第三の発明では、路上装置から送信する情報量が大きくなった場合であっても、車載機への情報の到達確実性やリアルタイム性などを一定以上のレベルにするとともに、特定の送信間隔以内で送信しなければならない情報について、その送信間隔を守ることが可能となった。
なお、送信すべき個別情報及び共通情報の選択には、全ての共通情報と車載機から送信を要求される全ての個別情報を含めるようにすることも含まれる。
【0016】
また、第四の発明にかかる路車間通信システムは、道路上の所定領域に対してダウンリンク情報を所定周期毎に繰り返し送信する路上装置と、前記所定領域内で前記ダウンリンク情報を受信する1又は複数の車載機とを含み、前記ダウンリンク情報には、複数の車載機に対して共通的に送信する1又は複数の共通情報と、所定領域内に存在する少なくとも1つの車載機からの要求に応じて所定期間内に限り送信される1又は複数の個別情報とが含まれており、前記路上装置は、前記共通情報及び個別情報の優先度を記憶する記憶手段を有し、前記優先度と前記共通情報及び個別情報のデータサイズと個別情報の送信を要求する車両の台数とに基づいて、1の所定周期において前記ダウンリンク情報に含ませる個別情報と共通情報を選択し、その送信順序及び送信回数を決定する(請求項4)。
【0017】
この発明によれば、第二の発明にかかる路車間通信システムに加えて、個別情報の送信を要求する車両の台数を加味して、適宜送信すべき情報を選択した上で、その送信順序と送信回数を決定するようにした。このため、路上装置から送信する情報量が大きくなった場合であっても、車載機への情報の到達確実性やリアルタイム性などを一定以上のレベルにするとともに、個別情報の需要の大小に即した情報の提供が可能となった。

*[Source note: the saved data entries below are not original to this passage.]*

(** The word size of [int]; the package is modelled for 64-bit platforms. *)
Definition IntSize : Z := 64.

Inductive ErrKind := ErrSyntax | ErrRange.

(** [strconv.NumError]: the function that failed, its input, the reason. *)
Record NumError := { Func : string; Num : string; Err : ErrKind }.

Definition ErrKind_Error (k : ErrKind) : string :=
  match k with
  | ErrSyntax => "invalid syntax"
  | ErrRange => "value out of range"
  end.

Definition syntaxError (fn str : string) : NumError :=
  {| Func := fn; Num := str; Err := ErrSyntax |}.
Definition rangeError (fn str : string) : NumError :=
  {| Func := fn; Num := str; Err := ErrRange |}.

(** [strconv.ParseBool]: a switch on the string with two lists of cases. *)
Definition ParseBool (str : string) : NumError + bool :=
  if bool_decide (str ∈ ["1"; "t"; "T"; "true"; "TRUE"; "True"]) then inr true
  else if bool_decide (str ∈ ["0"; "f"; "F"; "false"; "FALSE"; "False"])
  then inr false
  else inl (syntaxError "ParseBool" str).

(** A decimal digit's value. *)
Definition digit (c : ascii) : option Z :=
  let b := byte_of c in
  if utf8.between 48 57 b then Some (b - 48) else None.

(** The digit loop of [strconv.ParseUint] in base 10 at 64 bits: [n] is a
    [uint64]; the loop stops with a syntax error at the first byte that is
    not a digit and with a range error as soon as the value overflows. *)
Fixpoint ParseUint_go (s : string) (n : Z) : ErrKind + Z :=
  match s with
  | "" => inr n
  | String c s' =>
    match digit c with
    | None => inl ErrSyntax
    | Some d =>
      let cutoff := (2 ^ 64 - 1) / 10 + 1 in
      let maxVal := 2 ^ 64 - 1 in
      if cutoff <=? n then inl ErrRange
      else
        let n := n * 10 in
        let n1 := (n + d) mod 2 ^ 64 in
        if (n1 <? n) || (maxVal <? n1) then inl ErrRange
        else ParseUint_go s' n1
    end
  end.

Definition ParseUint10 (s : string) : ErrKind + Z :=
  match s with
  | "" => inl ErrSyntax
  | _ => ParseUint_go s 0
  end.

(** [strconv.ParseInt s 10 0]: an optional sign, then [ParseUint]; a range
    error of [ParseUint] comes with the largest [uint64], which the cutoff
    test turns into a range error of [ParseInt]. *)
Definition ParseInt10 (fn : string) (s : string) : NumError + Z :=
  match s with
  | "" => inl (syntaxError fn s)
  | String c s' =>
    let s0 := s in
    let neg := bool_decide (c = "-"%char) in
    let s := if bool_decide (c = "+"%char) || neg then s' else s in
    match ParseUint10 s with
    | inl ErrSyntax => inl (syntaxError fn s0)
    | r =>
      let un := match r with inr un => un | inl _ => 2 ^ 64 - 1 end in
      let cutoff := 2 ^ (IntSize - 1) in
      if negb neg && (cutoff <=? un) then inl (rangeError fn s0)
      else if neg && (cutoff <? un) then inl (rangeError fn s0)
      else inr (if neg then - un else un)
    end
  end.

(** [strconv.Atoi]: [ParseInt s 10 0] with the error renamed; the fast path
    for short inputs computes the same value and reports the same syntax
    error. *)
Definition Atoi (s : string) : NumError + Z := ParseInt10 "Atoi" s.

End strconv.

(** ** Errors

    A Go [error] as the package meets it: a [*strconv.NumError], or the
    text of an [errors.New] (what [time.ParseDuration] returns). *)
Inductive error :=
| numError (e : strconv.NumError)
| errorString (s : string).

(** The result of a call that returns [(T, error)]: the error when it is
    not nil, else the value. *)
Abbreviation parsed T := (error + T)%type.

Definition lift_num {T} (r : strconv.NumError + T) : parsed T :=
  match r with
  | inl e => inl (numError e)
  | inr v => inr v
  end.

(** [time.Duration]: a count of nanoseconds in an [int64]. *)
Definition Duration : Type := Z.

(** ** The process state

    What the package can observe of the machine it runs on: the result of
    [os.Executable], the files [filepath.Glob] finds for the pattern
    [*.env] in the executable's directory, and what reading a file yields.
    A file's content is the sequence of lines [bufio.Scanner] delivers
    (the scanner splits at newlines, drops a trailing carriage return, and
    stops at a read error or at a line above its buffer limit). *)
Record Host := {
  Executable : option string;
  (* filepath.Glob (filepath.Join (filepath.Dir exePath) "*.env"), [None]
     when Glob reports an error *)
  GlobEnv : string -> option (list string);
  (* os.Open followed by the lines scanned, [None] when Open fails *)
  Open : string -> option (list string)
}.

(** The state the package runs in: the process environment (what
    [os.LookupEnv] reads), the package variable [envMap], and the host. *)
Record World := {
  environ : gmap string string;
  envMap : gmap string string;
  host : Host
}.

(** A call either returns or panics with a value; every panic of the
    package carries the string built by [fmt.Sprintf]. *)
Inductive outcome (A : Type) :=
| Return (a : A)
| Panic (msg : string).
Arguments Return {A} a.
Arguments Panic {A} msg.

(** Programs: state passing with panics. *)
Definition M (A : Type) : Type := World -> outcome A * World.

Definition ret {A} (a : A) : M A := fun w => (Return a, w).

Definition bind {A B} (m : M A) (f : A -> M B) : M B :=
  fun w =>
    match m w with
    | (Return a, w') => f a w'
    | (Panic msg, w') => (Panic msg, w')
    end.

Definition panic {A} (msg : string) : M A := fun w => (Panic msg, w).

Declare Scope go_scope.
Delimit Scope go_scope with go.
Notation "x <- m ;; k" := (bind m (fun x => k))
  (at level 100, m at next level, right associativity) : go_scope.
Local Open Scope go_scope.

(** The result and the final state of a program. *)
Definition result {A} (m : M A) (w : World) : outcome A := fst (m w).
Definition after {A} (m : M A) (w : World) : World := snd (m w).

(** The primitives.  [os_LookupEnv] is [os.LookupEnv]: [Some] is
    [(value, true)].  [envMap_load] is the two-value read [envMap[key]],
    [envMap_store] the assignment [envMap[key] = val].  Nothing here
    assigns [environ]: the package never calls [os.Setenv]. *)
Definition os_LookupEnv (key : string) : M (option string) :=
  fun w => (Return (environ w !! key), w).

Definition envMap_load (key : string) : M (option string) :=
  fun w => (Return (envMap w !! key), w).

Definition envMap_store (key val : string) : M unit :=
  fun w => (Return tt,
            {| environ := environ w;
               envMap := <[key := val]> (envMap w);
               host := host w |}).

Definition os_Executable : M (option string) :=
  fun w => (Return (Executable (host w)), w).

Definition filepath_Glob_env (exePath : string) : M (option (list string)) :=
  fun w => (Return (GlobEnv (host w) exePath), w).

Definition os_Open_lines (file : string) : M (option (list string)) :=
  fun w => (Return (Open (host w) file), w).

(** [for _, x := range l { body }] with the variables the body updates
    threaded as [acc]. *)
Fixpoint for_range {A S} (l : list A) (body : S -> A -> M S) (acc : S) : M S :=
  match l with
  | [] => ret acc
  | x :: l' => acc' <- body acc x ;; for_range l' body acc'
  end.

(** ** The package *)

(** [init]: fills [envMap] from the [*.env] files. *)
Definition init_line (_ : unit) (text : string) : M unit :=
  let line := strings.TrimSpace text in
  (* Ignore empty lines and comments *)
  if bool_decide (line = "") || strings.HasPrefix line "#" then ret tt
  else
    (* Parse key=value pairs *)
    match strings.SplitN line "=" 2 with
    | [k; v] =>
      let key := strings.TrimSpace k in
      let val := strings.TrimSpace v in
      (* Only load the value if it's not already in the system environment *)
      e <- os_LookupEnv key ;;
      match e with
      | None => envMap_store key val
      | Some _ => ret tt
      end
    | _ => ret tt
    end.

Definition init_file (_ : unit) (file : string) : M unit :=
  f <- os_Open_lines file ;;
  match f with
  | None => ret tt
  | Some lines => for_range lines init_line tt
  end.

Definition init : M unit :=
  exe <- os_Executable ;;
  match exe with
  | None => ret tt
  | Some exePath =>
    fs <- filepath_Glob_env exePath ;;
    match fs with
    | None => ret tt
    | Some files => for_range files init_file tt
    end
  end.

(** [GetEnvString]. *)
Definition GetEnvString (key defaultValue : string) : M string :=
  e <- os_LookupEnv key ;;
  match e with
  | Some val => ret val
  | None =>
    o <- envMap_load key ;;
    match o with
    | Some val => ret val
    | None => ret defaultValue
    end
  end.

(** [GetEnvArrayString]. *)
Definition GetEnvArrayString (key split : string) (defaultValue : list string)
    : M (list string) :=
  val <- GetEnvString key "" ;;
  if bool_decide (val <> "") then ret (strings.Split val split)
  else ret defaultValue.

(** ** The earlier revision

    env.go as it stood before the overlay (the first part of the file):
    the same accessors, the map form apart, each reading the process
    environment only and converting whatever value the variable has, the
    empty string included.  [Error] is [err.Error()]. *)
Module Earlier.
Section Revision.

Context (Error : error -> string).
Context (float64 : Type) (ParseFloat : string -> parsed float64).
Context (ParseDuration : string -> parsed Duration).

Definition GetEnvString (key defaultValue : string) : M string :=
  e <- os_LookupEnv key ;;
  match e with
  | Some value => ret value
  | None => ret defaultValue
  end.

Definition GetEnvArrayString (key split : string) (defaultValue : list string)
    : M (list string) :=
  e <- os_LookupEnv key ;;
  match e with
  | Some value => ret (strings.Split value split)
  | None => ret defaultValue
  end.

Definition GetEnvInt (key : string) (defaultValue : Z) : M Z :=
  e <- os_LookupEnv key ;;
  match e with
  | Some value =>
    match lift_num (strconv.Atoi value) with
    | inl err =>
      panic ("Environment variable " +:+ key
               +:+ " is not a valid integer: " +:+ Error err)
    | inr intValue => ret intValue
    end
  | None => ret defaultValue
  end.

Definition GetEnvDuration (key : string) (defaultValue : Duration) : M Duration :=
  e <- os_LookupEnv key ;;
  match e with
  | Some value =>
    match ParseDuration value with
    | inl err =>
      panic ("Environment variable " +:+ key
               +:+ " is not a valid duration: " +:+ Error err)
    | inr durationValue => ret durationValue
    end
  | None => ret defaultValue
  end.

Definition GetEnvBool (key : string) (defaultValue : bool) : M bool :=
  e <- os_LookupEnv key ;;
  match e with
  | Some value =>
    match lift_num (strconv.ParseBool value) with
    | inl err =>
      panic ("Environment variable " +:+ key
               +:+ " is not a valid boolean: " +:+ Error err)
    | inr boolValue => ret boolValue
    end
  | None => ret defaultValue
  end.

Definition GetEnvFloat64 (key : string) (defaultValue : float64) : M float64 :=
  e <- os_LookupEnv key ;;
  match e with
  | Some value =>
    match ParseFloat value with
    | inl err =>
      panic ("Environment variable " +:+ key
               +:+ " is not a valid float64: " +:+ Error err)
    | inr floatValue => ret floatValue
    end
  | None => ret defaultValue
  end.

Definition GetEnvArrayInt (key split : string) (defaultValue : list Z)
    : M (list Z) :=
  e <- os_LookupEnv key ;;
  match e with
  | Some value =>
    let stringValues := strings.Split value split in
    for_range stringValues
      (fun intValues str =>
         match lift_num (strconv.Atoi str) with
         | inl _ =>
           panic ("Environment variable " +:+ key
                    +:+ " array contains an invalid integer: " +:+ str)
         | inr intValue => ret (intValues ++ [intValue])
         end) []
  | None => ret defaultValue
  end.

Definition GetEnvArrayDuration (key split : string)
    (defaultValue : list Duration) : M (list Duration) :=
  e <- os_LookupEnv key ;;
  match e with
  | Some value =>
    let stringValues := strings.Split value split in
    for_range stringValues
      (fun durationValues str =>
         match ParseDuration str with
         | inl _ =>
           panic ("Environment variable " +:+ key
                    +:+ " array contains an invalid duration: " +:+ str)
         | inr durationValue => ret (durationValues ++ [durationValue])
         end) []
  | None => ret defaultValue
  end.

End Revision.
End Earlier.

(** ** Writing the environment

    The package does not write the process environment; its tests do,
    with [os.Setenv] and [os.Unsetenv].  As on Unix, [Setenv] refuses an
    empty key, a key with [=] or a NUL byte in it, and a value with a NUL
    byte, and changes nothing then; [Unsetenv] always succeeds. *)
Fixpoint has_byte (c : ascii) (s : string) : bool :=
  match s with
  | "" => false
  | String a s' => bool_decide (a = c) || has_byte c s'
  end.
(** * monitor.py: the Telegram <-> MQTT bridge

    A shallow embedding of [src/monitor.py]: the two broker callbacks
    ([on_connect], [on_message]) and the chat handler
    ([handle_telegram_message]), together with the parts of the Python
    run time they rely on ([str.strip], [str.lower], [str()] and the [re]
    engine on the constructs that [IMAGE_URL_PATTERN] uses). *)

From Stdlib Require Import List ZArith NArith Lia Bool String Ascii.
From Stdlib Require Import DecimalString DecimalPos DecimalZ.
Import ListNotations.

Set Implicit Arguments.

(** ** Python strings

    A Python [str] is a sequence of Unicode code points. *)

Definition char := N.
Definition str := list char.
Definition bytes := list N.

(** A string literal of the source (all of them are ASCII, apart from the
    escape [\n], written [nl] below). *)
Definition lit (s : string) : str :=
  List.map N_of_ascii (list_ascii_of_string s).

Definition nl : char := 10%N.

Fixpoint str_eqb (a b : str) : bool :=
  match a, b with
  | [], [] => true
  | x :: a', y :: b' => N.eqb x y && str_eqb a' b'
  | _, _ => false
  end.

Local Open Scope N_scope.

(** [str.isspace] on one code point: the white space of the Unicode
    character database that [str.strip()] removes. *)
Definition isspace (c : char) : bool :=
  ((9 <=? c) && (c <=? 13)) || ((28 <=? c) && (c <=? 32))
  || (c =? 0x85) || (c =? 0xa0) || (c =? 0x1680)
  || ((0x2000 <=? c) && (c <=? 0x200a))
  || (c =? 0x2028) || (c =? 0x2029) || (c =? 0x202f)
  || (c =? 0x205f) || (c =? 0x3000).

Fixpoint lstrip (s : str) : str :=
  match s with
  | c :: s' => if isspace c then lstrip s' else s
  | [] => []
  end.

Definition rstrip (s : str) : str := rev (lstrip (rev s)).

(** [s.strip()] *)
Definition strip (s : str) : str := rstrip (lstrip s).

なお、送信すべき個別情報及び共通情報の選択には、全ての共通情報と車載機から送信を要求される全ての個別情報を含めるようにすることも含まれる。
【0018】
また、第五の発明にかかる路車間通信システムは、道路上の所定領域に対してダウンリンク情報を所定周期毎に繰り返し送信する路上装置と、前記所定領域内で前記ダウンリンク情報を受信する1又は複数の車載機とを含み、前記ダウンリンク情報には、複数の車載機に対して共通的に送信する1又は複数の共通情報と、所定領域内に存在する少なくとも1つの車載機からの要求に応じて所定期間内に限り送信される1又は複数の個別情報とが含まれており、前記路上装置は、前記共通情報及び個別情報の優先度及び送信分解能を記憶する記憶手段を有し、前記優先度と送信分解能と前記共通情報及び個別情報のデータサイズと個別情報の送信を要求する車両の台数とに基づいて、1の所定周期において前記ダウンリンク情報に含ませる個別情報と共通情報を選択し、その送信順序及び送信回数を決定する(請求項5)。
【0019】
この発明によれば、第二の発明にかかる路車間通信システムに加えて、送信分解能と個別情報の送信を要求する車両の台数の双方を加味して、適宜送信すべき情報を選択した上で、その送信順序と送信回数を決定するようにした。このため、路上装置から送信する情報量が大きくなった場合であっても、車載機への情報の到達確実性やリアルタイム性などを一定以上のレベルにするとともに、特定の送信間隔以内で送信しなければならない情報について、その送信間隔を守ることを可能とし、さらに個別情報の需要の大小に即した情報の提供を行うことが可能となった。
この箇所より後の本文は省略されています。